AUSTIN, TX -- The following statement is attributable to Joyce Knestrick, PhD, APRN, C-FNP, FAANP, concerning the American Medical Association’s call for a national strategy opposing independent practice for non-physician health care providers, including model legislation and public relations campaigns.

“The American Medical Association (AMA) has asserted, once again, its commitment to put the profit of its physician membership ahead of patients and their access to high-quality health care. Today, there are more than 234,000 nurse practitioners practicing across the United States, strengthening health care access and delivery in nearly every community in the country and every health care setting - from clinics, hospitals, Veterans Affairs and Indian Health Care facilities, emergency rooms, urgent care sites, private physician or NP practices (both managed and owned by NPs), nursing homes, schools, colleges, retail clinics, public health departments, nurse managed clinics, homeless clinics to home health.

While the AMA focuses its efforts on resolutions and tactics designed to limit patient access to the health care provider of their choice, the American Association of Nurse Practitioners (AANP) and its members continue to ensure every patient gains access to the health care they need, when and where they need it. Overwhelmingly, the American public supports policies that give them direct access to the health care provider of their choice.

Today, we call on the AMA to stop hampering access to care. Stop the rhetoric and resolutions that undermine patient choice, access and true coordinated care. The AMA’s ongoing fear mongering and physician protectionist resolutions are hurting patients and negatively impacting the health of our nation. It’s time the AMA lay their dated tactics aside. The evidence is clear: Nurse practitioners provide safe, high quality care; and states where NPs are prevented from independent license consistently rank among the poorest on health outcomes, access to primary care and geographic disparities in care.

Every major study over the last 50 years has found care provided by nurse practitioners to be safe, effective and similar in outcome to care provided by physicians. There is no study that suggests that care provided in states with more restrictive licensure is safer than states with independent licensure. In fact, more recent studies have suggested that states with more restricted laws, like those proposed by the AMA, cost more, impede access, and are less efficient. A system built in this manner does not serve patients’ health care needs, and we strive for something better. We strive to ensure high-quality health care access and positive health outcomes through the health care provider of their choice.
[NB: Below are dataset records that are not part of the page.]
Definition transfer_kind_code (k : TransferKind) : Z :=
  match k with NoData => 0 | KReserved => 1 | KOut => 2 | KIn => 3 end.

(** From xhcid/src/xhci/context.rs. *)
Inductive StreamContextType : Type :=
| SecondaryRing | PrimaryRing | PrimarySsa8 | PrimarySsa16 | PrimarySsa32
| PrimarySsa64 | PrimarySsa128 | PrimarySsa256.

Definition sct_code (s : StreamContextType) : Z :=
  match s with
  | SecondaryRing => 0 | PrimaryRing => 1 | PrimarySsa8 => 2 | PrimarySsa16 => 3
  | PrimarySsa32 => 4 | PrimarySsa64 => 5 | PrimarySsa128 => 6 | PrimarySsa256 => 7
  end.

(** ** The block *)

Record Trb := mk_trb {
  data_low : Z;
  data_high : Z;
  status_w : Z;
  control : Z;
}.

#[global] Instance Trb_eq_dec : EqDecision Trb.
Proof. solve_decision. Defined.

Definition zero_trb : Trb := mk_trb 0 0 0 0.

Definition TRB_STATUS_COMPLETION_CODE_SHIFT : Z := 24.

Definition TRB_STATUS_COMPLETION_PARAM_MASK : Z := 0x00FFFFFF.

Definition TRB_STATUS_TRANSFER_LENGTH_MASK : Z := 0x00FFFFFF.

Definition TRB_CONTROL_TRB_TYPE_SHIFT : Z := 10.

Definition TRB_CONTROL_TRB_TYPE_MASK : Z := 0x0000FC00.

Definition TRB_CONTROL_EVENT_DATA_SHIFT : Z := 2.

Definition TRB_CONTROL_EVENT_DATA_BIT : Z := Z.shiftl 1 TRB_CONTROL_EVENT_DATA_SHIFT.

Definition TRB_CONTROL_ENDPOINT_ID_MASK : Z := 0x001F0000.

Definition TRB_CONTROL_ENDPOINT_ID_SHIFT : Z := 16.

(** A [u32] shift left discards what leaves the word. *)
Definition shl32 (x k : Z) : Z := as_u32 (Z.shiftl x k).

Abbreviation trb_prog := (prog Trb Empty_set unit).

Definition set (data status ctl : Z) : trb_prog :=
  λ _, (Ok tt, mk_trb (as_u32 data) (as_u32 (Z.shiftr data 32)) status ctl).

(** [assert_eq!(a, b)]. *)
Definition assert_eq (a b : Z) (k : trb_prog) : trb_prog := if a =? b then k else panic.

Definition reserved (cyc : bool) : trb_prog :=
  set 0 0 (Z.lor (shl32 (trb_type_code TReserved) 10) (of_bool cyc)).

(** ** Accessors *)

Definition read_data (t : Trb) : Z := Z.lor (data_low t) (Z.shiftl (data_high t) 32).

Definition completion_code (t : Trb) : Z :=
  as_u8 (Z.shiftr (status_w t) TRB_STATUS_COMPLETION_CODE_SHIFT).

Definition completion_param (t : Trb) : Z :=
  Z.land (status_w t) TRB_STATUS_COMPLETION_PARAM_MASK.

Definition has_completion_trb_pointer (t : Trb) : bool :=
  if (completion_code t =? completion_code_value CRingUnderrun)
     || (completion_code t =? completion_code_value CRingOverrun)
  then false
  else if completion_code t =? completion_code_value CVfEventRingFull then false
  else true.

Definition completion_trb_pointer (t : Trb) : option Z :=
  if has_completion_trb_pointer t then Some (read_data t) else None.

Definition transfer_event_trb_pointer (t : Trb) : option Z :=
  if has_completion_trb_pointer t then Some (read_data t) else None.

Definition port_status_change_port_id (t : Trb) : option Z :=
  if has_completion_trb_pointer t
  then Some (as_u8 (Z.land (Z.shiftr (read_data t) 24) 0xFF))
  else None.

Definition event_slot (t : Trb) : Z := as_u8 (Z.shiftr (control t) 24).

Definition transfer_length (t : Trb) : Z :=
  Z.land (status_w t) TRB_STATUS_TRANSFER_LENGTH_MASK.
For decades, AANP has stood with and for patients to advocate for patient choice, improved access to care, and the removal of artificial and dated barriers to care. In that time, 40 percent of states have adopted Full Practice Authority and tens of millions of patients have gained direct and timely access to care.

AANP will continue to advocate for patients and policies that support their health, including Full Practice Authority, retiring barriers to care, and the adoption of the Consensus Model for APRN licensure.”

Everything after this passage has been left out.